While discussing a useful politics that actually points to ownership of the future developing around us, it’s useful to discuss what’s really wrong with what we have now. This piece from two years ago does just that.
My concern is no longer with politics, per se. “Politics,” as we know it, has come to be so totally divorced from policy it is largely meaningless anyway. It’s primarily about identity, which is what far too much of language is actually about.
So let’s instead talk about politics, the art and science of human interaction.
I am far more interested in anger as the primary response to … well, everything. Every interaction, artful or not, seems to produce a lot of anger. The pathology of this pathological response is worth thinking through in many ways – if for no other reason than to cool it down.
Much to the dismay of many people of Scottish ancestry around the world, a new nation was not created last Thursday. The people of Scotland, which is to say those who would have to live with the consequences of any action, narrowly decided to stay with the UK. In the lead-up to the election, when it looked like it might go the other way, the leaders of all the parties of the UK promised that Scotland would have more power to decide its own fate and that seemed to be good enough.
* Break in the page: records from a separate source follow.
(** [record] of an audited request: the update applied to the stored record, or
    to the entry's. *)
Definition record (s : SideFile) (id : bytes) (entry : Lockout) (stamp : Z) (u : LockoutUpdate)
    : SideFile :=
  let '(s, r) := get s id in put s id (apply u (default entry r) stamp).

(** ** The line format *)

Definition is_u32_lockout (l : Lockout) : Prop :=
  is_u32 (l_success l) /\ is_u32 (l_failed l) /\ is_u32 (l_count l).

(** A name the file can hold: not empty, UTF-8, on one line. *)
Definition good_id (id : bytes) : Prop :=
  id <> [] /\ Utf8.from_utf8 id <> None /\ x0a ∉ id.

Lemma crc_table_u32 : Forall is_u32 CRC_TABLE.
Proof.
  apply list.Forall_forall. intros x Hx. apply (bool_decide_unpack (is_u32 x)).
  revert x Hx. apply list.Forall_forall. apply (bool_decide_unpack _). vm_compute. done.
Qed.

Lemma lxor_bound a b n : 0 <= n -> 0 <= a < 2 ^ n -> 0 <= b < 2 ^ n -> 0 <= Z.lxor a b < 2 ^ n.
Proof.
  intros Hn Ha Hb. split; [apply Z.lxor_nonneg; lia|].
  rewrite <- (Z.mod_small a (2 ^ n)), <- (Z.mod_small b (2 ^ n)) by done.
  rewrite <- !Z.land_ones, Z.land_comm, (Z.land_comm b) by done.
  assert (Z.lxor (Z.land (Z.ones n) a) (Z.land (Z.ones n) b)
          = Z.land (Z.ones n) (Z.lxor a b)) as ->.
  { apply Z.bits_inj'. intros k Hk. rewrite Z.lxor_spec, !Z.land_spec, Z.lxor_spec.
    by destruct (Z.testbit (Z.ones n) k), (Z.testbit a k), (Z.testbit b k). }
  rewrite Z.land_comm, Z.land_ones by done. apply Z.mod_pos_bound. lia.
Qed.

Lemma crc_step_u32 c b : is_u32 c -> is_u32 (crc_step c b).
Proof.
  unfold is_u32. intros Hc. unfold crc_step. apply lxor_bound; [lia| |].
  - assert (is_u32 (nth (Z.to_nat (Z.lxor (Z.land c 0xff) (u8z b))) CRC_TABLE 0)); [|done].
    pose proof (byte.unsigned_range b). rewrite land_255.
    pose proof (Z.mod_pos_bound c 256 ltac:(lia)).
    pose proof (lxor_bound (c mod 256) (u8z b) 8 ltac:(lia) ltac:(lia) ltac:(lia)).
    apply (proj1 (List.Forall_forall _ _) crc_table_u32). apply nth_In.
    change (length CRC_TABLE) with 256%nat. lia.
  - rewrite shiftr_8. split; [apply Z.div_pos; lia|]. apply Z.div_lt_upper_bound; lia.
Qed.

Lemma crc32_u32 b : is_u32 (crc32 b).
Proof.
  unfold crc32. assert (forall c, is_u32 c -> is_u32 (fold_left crc_step b c)) as H.
  { induction b as [|x b IH]; intros c Hc; [done|]. apply IH. by apply crc_step_u32. }
  specialize (H U32_MAX ltac:(done)). unfold is_u32 in *. apply lxor_bound; [lia|done|].
  unfold U32_MAX. lia.
Qed.

Lemma hex_digit_val d : 0 <= d < 16 -> is_hex (hex_digit d) = true /\ hex_val (hex_digit d) = d.
Proof.
  intros Hd. assert (Forall (fun d => is_hex (hex_digit d) = true /\ hex_val (hex_digit d) = d)
    (map Z.of_nat (seq 0 16))) as H by (repeat constructor; vm_compute; done).
  rewrite list.Forall_forall in H. apply H. apply list_elem_of_In, in_map_iff.
  exists (Z.to_nat d). split; [lia|]. apply in_seq. lia.
Qed.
But a not-independent Scotland is just one of the many complications found within the UK and in many nations around the world. Simultaneously, an agreement was made in Ukraine to give more autonomy to the Russian speaking regions in an as yet undescribed power sharing arrangement if only everyone would stop shooting. And in Iraq that central government appears powerless as the autonomous Kurdish region uses its own army, the Peshmerga, to battle ISIL with help from many nations.
What, indeed, is a nation? The short answer is: whatever it needs to be.